From the material beneath, pull every line with the word "subst".

============

(* coev_kafka/offset_request.cpp OffsetRequest::decode *)
Definition OffsetRequest_decode (self : OffsetRequest) (version : Z) : PD OffsetRequest :=
  let! replica := getInt32 in
  let! level := readIf (2 <=? version) getBool (ofq_level self) in
  let! n := getArrayLength in
  let! blocks := (unless_zero n (ofq_blocks self) (read_umap_at [] (Z.to_nat n) getString
    (fun v => let! n := getArrayLength in let! v := read_map_at ((mkOffsetRequestBlock (-1) 0 0)) (Z.to_nat n) getInt32
    (fun v => let! v := OffsetRequestBlock_decode version v in ok v) v in ok v) (∅))) in
  ok (mkOffsetRequest version level
        (if 0 <=? replica then replica else ofq_replica_id self)
        (if 0 <=? replica then true else ofq_is_replica_id_set self) blocks).

(* coev_kafka/offset_request.cpp OffsetRequest::key..OffsetRequest::is_valid_version *)
#[export] Instance OffsetRequest_body {order : Iteration} : protocol_body OffsetRequest := {
  pb_encode := OffsetRequest_encode;
  pb_decode := OffsetRequest_decode;
  pb_key _ := 2;
  pb_version := ofq_version;
  pb_header_version m := 1;
  pb_is_valid_version m := (0 <=? ofq_version m) && (ofq_version m <=? 5);
  pb_is_flexible _ := false;
  pb_is_flexible_version _ _ := false;
}.

Definition OffsetRequest_wire {order : Iteration} (m : OffsetRequest) : list Z :=
  let fl := pb_is_flexible m in
  be 4 (ofq_replica_id m) ++ w_when (2 <=? ofq_version m) (w_bool (ofq_level m)) ++
  w_array_length fl (Zlen (iterate (ofq_blocks m))) ++
  w_list (w_pair (w_string fl) ((fun v => w_array_length fl (Zlen v) ++ w_list (w_pair (be 4) (OffsetRequestBlock_wire (ofq_version m) fl)) v))) (iterate (ofq_blocks m)).
Definition OffsetRequest_ok {order : Iteration} (m : OffsetRequest) : Prop :=
  let fl := pb_is_flexible m in
  in_s 32 (ofq_replica_id m) /\ (if ofq_is_replica_id_set m then 0 <= ofq_replica_id m else ofq_replica_id m = -1) /\
  ((2 <=? ofq_version m) = false -> ofq_level m = false) /\
  array_fits fl (pair_ok (string_ok fl) ((fun v => array_fits fl (pair_ok (in_s 32) (OffsetRequestBlock_ok (ofq_version m) fl)) v /\ map_sorted v))) (iterate (ofq_blocks m)).
#[export] Instance OffsetRequest_ok_dec {order : Iteration} m : Decision (OffsetRequest_ok m).
Proof. unfold OffsetRequest_ok. cbv zeta. destruct (ofq_is_replica_id_set m); apply _. Defined.
Definition OffsetRequest_initial (v : Z) : OffsetRequest :=
  mkOffsetRequest v false (-1) false (∅).
#[export] Hint Unfold OffsetRequest_encode OffsetRequest_decode OffsetRequest_wire OffsetRequest_ok OffsetRequest_initial : message.

Lemma OffsetRequest_emits {order : Iteration} m :
  OffsetRequest_ok m -> emits (pb_is_flexible m) (pb_encode m) 0 (OffsetRequest_wire m).
Proof.
  open_message m. destruct ofq_is_replica_id_set0; [|subst]; emit_steps.
Qed.
Lemma OffsetRequest_consumes {order : Iteration} m :
  OffsetRequest_ok m ->
  consumes (pb_is_flexible m) (pb_decode (OffsetRequest_initial (pb_version m)) (pb_version m)) (Ok m) (OffsetRequest_wire m).
Proof.
  open_message m. destruct ofq_is_replica_id_set0; [|subst].
  - eapply consumes_let; [consume_steps|]. replace (0 <=? ofq_replica_id0) with true by lia. consume_steps.
  - eapply consumes_let; [consume_steps|]. consume_steps.
Qed.
#[export] Instance OffsetRequest_format {order : Iteration} : WireFormat OffsetRequest := {
  wire := OffsetRequest_wire;
  wire_ok := OffsetRequest_ok;
  wire_initial := OffsetRequest_initial;
  wire_flexible _ _ := eq_refl;
  wire_encode := OffsetRequest_emits;
  wire_decode := OffsetRequest_consumes;
}.
(* coev_kafka/offset_request.cpp OffsetRequest::set_version *)
Definition OffsetRequest_set_version (m : OffsetRequest) (v : Z) : OffsetRequest :=
  mkOffsetRequest v (ofq_level m) (ofq_replica_id m) (ofq_is_replica_id_set m) (ofq_blocks m).
#[export] Instance OffsetRequest_versioned : Versioned OffsetRequest := { set_version := OffsetRequest_set_version }.
#[export] Instance OffsetRequest_laws {order : Iteration} : VersionLaws OffsetRequest.
Proof. version_laws. Qed.

(** Version 0 carries the offsets, the later ones a timestamp and one offset. *)
(* coev_kafka/offset_response.h:25-37 OffsetResponseBlock *)
Record OffsetResponseBlock := mkOffsetResponseBlock {
  osb_err : Z; osb_offsets : list Z; osb_timestamp : Z; osb_offset : Z; osb_leader_epoch : Z }.

(* coev_kafka/offset_response.cpp OffsetResponseBlock::encode *)
Definition OffsetResponseBlock_encode (version : Z) (m : OffsetResponseBlock) : PE Z :=
  putKError (osb_err m) ;;;
  if version =? 0 then putInt64Array (osb_offsets m)
  else
    whenU (1 <=? version) (putInt64 (osb_timestamp m)) ;;;
    whenU (1 <=? version) (putInt64 (osb_offset m)) ;;;
    whenU (4 <=? version) (putInt32 (osb_leader_epoch m)) ;;;
    ret 0.

(* coev_kafka/offset_response.cpp OffsetResponseBlock::decode *)
Definition OffsetResponseBlock_decode (version : Z) (self : OffsetResponseBlock) : PD OffsetResponseBlock :=
  let! err := getKError in
  if version =? 0 then
    let! offsets := getInt64Array in
    ok (mkOffsetResponseBlock err offsets (osb_timestamp self) (osb_offset self) (osb_leader_epoch self))
  else
    let! timestamp := readIf (1 <=? version) getInt64 (osb_timestamp self) in
    let! offset := readIf (1 <=? version) getInt64 (osb_offset self) in
    let! leader_epoch := readIf (4 <=? version) getInt32 (osb_leader_epoch self) in
    ok (mkOffsetResponseBlock err (if 1 <=? version then [offset] else osb_offsets self) timestamp offset leader_epoch).

Definition OffsetResponseBlock_wire (version : Z) (fl : bool) (m : OffsetResponseBlock) : list Z :=
  be 2 (osb_err m) ++
  if version =? 0 then w_int64_array fl (osb_offsets m)
  else be 8 (osb_timestamp m) ++ be 8 (osb_offset m) ++ w_when (4 <=? version) (be 4 (osb_leader_epoch m)).
Definition OffsetResponseBlock_ok (version : Z) (fl : bool) (m : OffsetResponseBlock) : Prop :=
  0 <= version /\ in_s 16 (osb_err m) /\ in_s 64 (osb_timestamp m) /\ in_s 64 (osb_offset m) /\
  in_s 32 (osb_leader_epoch m) /\ int64s_ok fl (osb_offsets m) /\
  (version = 0 -> osb_timestamp m = 0 /\ osb_offset m = 0 /\ osb_leader_epoch m = -1) /\
  (version <> 0 -> osb_offsets m = [osb_offset m]) /\
  ((4 <=? version) = false -> osb_leader_epoch m = -1).
#[export] Instance OffsetResponseBlock_ok_dec version fl m : Decision (OffsetResponseBlock_ok version fl m).
Proof. unfold OffsetResponseBlock_ok. apply _. Defined.
Lemma OffsetResponseBlock_emits version fl m :
  OffsetResponseBlock_ok version fl m -> emits fl (OffsetResponseBlock_encode version m) 0 (OffsetResponseBlock_wire version fl m).
Proof.
  intros (Hv & He & Ht & Ho & Hl & Hs & _). unfold OffsetResponseBlock_encode, OffsetResponseBlock_wire.
  eapply emits_seq; [by apply emits_putKError|]. destruct (version =? 0) eqn:E; [emit_steps|].
  replace (1 <=? version) with true by lia. cbn [whenU]. emit_steps.
Qed.
Lemma OffsetResponseBlock_consumes version fl m :
  OffsetResponseBlock_ok version fl m ->
  consumes fl (OffsetResponseBlock_decode version (mkOffsetResponseBlock 0 [] 0 0 (-1))) (Ok m) (OffsetResponseBlock_wire version fl m).
Proof.
  destruct m as [e os t o le]. unfold OffsetResponseBlock_ok. cbn. intros (Hv & He & Ht & Ho & Hl & Hs & H0 & H1 & H4).
  unfold OffsetResponseBlock_decode, OffsetResponseBlock_wire. cbn [osb_err osb_offsets osb_timestamp osb_offset osb_leader_epoch].
  eapply consumes_let; [consume_steps|]. destruct (Z.eqb_spec version 0) as [Hz|Hz].
  - destruct (H0 Hz) as (-> & -> & ->). consume_steps.
  - replace (1 <=? version) with true by lia. rewrite H1 by done. cbn [readIf]. consume_steps.
Qed.
#[export] Hint Resolve OffsetResponseBlock_emits : emit.
#[export] Hint Resolve OffsetResponseBlock_consumes : consume.
#[global] Arguments OffsetResponseBlock_wire : simpl never.
#[global] Arguments OffsetResponseBlock_encode : simpl never.
#[global] Arguments OffsetResponseBlock_decode : simpl never.
#[global] Arguments OffsetResponseBlock_ok : simpl never.

(** The version of the object is not changed by [decode]. *)
(* coev_kafka/offset_response.h:39-58 OffsetResponse *)
Record OffsetResponse := mkOffsetResponse {
  ofs_version : Z; ofs_throttle_time : Z; ofs_blocks : gmap (list Z) (gmap Z OffsetResponseBlock) }.

(* coev_kafka/offset_response.cpp OffsetResponse::encode *)
Definition OffsetResponse_encode {order : Iteration} (m : OffsetResponse) : PE Z :=
  whenU (2 <=? ofs_version m) (putDurationMs (ofs_throttle_time m)) ;;;
  try putArrayLength (to_i32 (Zlen (iterate (ofs_blocks m)))) ;;;
  try for_try (iterate (ofs_blocks m)) (fun kv =>
    try putString (fst kv) ;;; try putArrayLength (to_i32 (Zlen (iterate (snd kv)))) ;;; try for_try (iterate (snd kv)) (fun kv =>
    putInt32 (fst kv) ;;; try OffsetResponseBlock_encode (ofs_version m) (snd kv) ;;; ret 0) ;;; ret 0) ;;;
  ret 0.

(* coev_kafka/offset_response.cpp OffsetResponse::decode *)
Definition OffsetResponse_decode (self : OffsetResponse) (version : Z) : PD OffsetResponse :=
  let! throttle_time := readIf (2 <=? version) getDurationMs (ofs_throttle_time self) in
  let! n := getArrayLength in
  let! blocks := (resize_int n ;;; read_umap_at (∅) (Z.to_nat n) getString
    (fun v => let! n := getArrayLength in let! v := read_umap_at ((mkOffsetResponseBlock 0 [] 0 0 (-1))) (Z.to_nat n) getInt32
    (fun v => let! v := OffsetResponseBlock_decode version v in ok v) v in ok v) (∅)) in
  ok (mkOffsetResponse (ofs_version self) throttle_time blocks).

(* coev_kafka/offset_response.cpp OffsetResponse::key..OffsetResponse::is_valid_version *)
#[export] Instance OffsetResponse_body {order : Iteration} : protocol_body OffsetResponse := {
  pb_encode := OffsetResponse_encode;
  pb_decode := OffsetResponse_decode;
  pb_key _ := 2;
  pb_version := ofs_version;
  pb_header_version m := 0;
  pb_is_valid_version m := (0 <=? ofs_version m) && (ofs_version m <=? 5);
  pb_is_flexible _ := false;
  pb_is_flexible_version _ _ := false;
}.

Definition OffsetResponse_wire {order : Iteration} (m : OffsetResponse) : list Z :=
  let fl := pb_is_flexible m in
  w_when (2 <=? ofs_version m) (be 4 (ofs_throttle_time m)) ++
  w_array_length fl (Zlen (iterate (ofs_blocks m))) ++
  w_list (w_pair (w_string fl) ((fun v => w_array_length fl (Zlen (iterate v)) ++ w_list (w_pair (be 4) (OffsetResponseBlock_wire (ofs_version m) fl)) (iterate v)))) (iterate (ofs_blocks m)).
Definition OffsetResponse_ok {order : Iteration} (m : OffsetResponse) : Prop :=
  let fl := pb_is_flexible m in
  in_s 32 (ofs_throttle_time m) /\ ((2 <=? ofs_version m) = false -> ofs_throttle_time m = 0) /\
  array_fits fl (pair_ok (string_ok fl) ((fun v => array_fits fl (pair_ok (in_s 32) (OffsetResponseBlock_ok (ofs_version m) fl)) (iterate v)))) (iterate (ofs_blocks m)).
#[export] Instance OffsetResponse_ok_dec {order : Iteration} m : Decision (OffsetResponse_ok m).
Proof. unfold OffsetResponse_ok. cbv zeta. apply _. Defined.
Definition OffsetResponse_initial (v : Z) : OffsetResponse :=
  mkOffsetResponse v 0 (∅).
#[export] Hint Unfold OffsetResponse_encode OffsetResponse_decode OffsetResponse_wire OffsetResponse_ok OffsetResponse_initial : message.

Lemma OffsetResponse_emits {order : Iteration} m :
  OffsetResponse_ok m -> emits (pb_is_flexible m) (pb_encode m) 0 (OffsetResponse_wire m).
Proof. solve_emits m. Qed.
Lemma OffsetResponse_consumes {order : Iteration} m :
  OffsetResponse_ok m ->
  consumes (pb_is_flexible m) (pb_decode (OffsetResponse_initial (pb_version m)) (pb_version m)) (Ok m) (OffsetResponse_wire m).
Proof. solve_consumes m. Qed.
#[export] Instance OffsetResponse_format {order : Iteration} : WireFormat OffsetResponse := {
  wire := OffsetResponse_wire;
  wire_ok := OffsetResponse_ok;
  wire_initial := OffsetResponse_initial;
  wire_flexible _ _ := eq_refl;
  wire_encode := OffsetResponse_emits;
  wire_decode := OffsetResponse_consumes;
}.
(* coev_kafka/offset_response.cpp OffsetResponse::set_version *)
Definition OffsetResponse_set_version (m : OffsetResponse) (v : Z) : OffsetResponse :=
  mkOffsetResponse v (ofs_throttle_time m) (ofs_blocks m).
#[export] Instance OffsetResponse_versioned : Versioned OffsetResponse := { set_version := OffsetResponse_set_version }.
#[export] Instance OffsetResponse_laws {order : Iteration} : VersionLaws OffsetResponse.
Proof. version_laws. Qed.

============

ANSWER AREA »
  open_message m. destruct ofq_is_replica_id_set0; [|subst]; emit_steps.
  open_message m. destruct ofq_is_replica_id_set0; [|subst].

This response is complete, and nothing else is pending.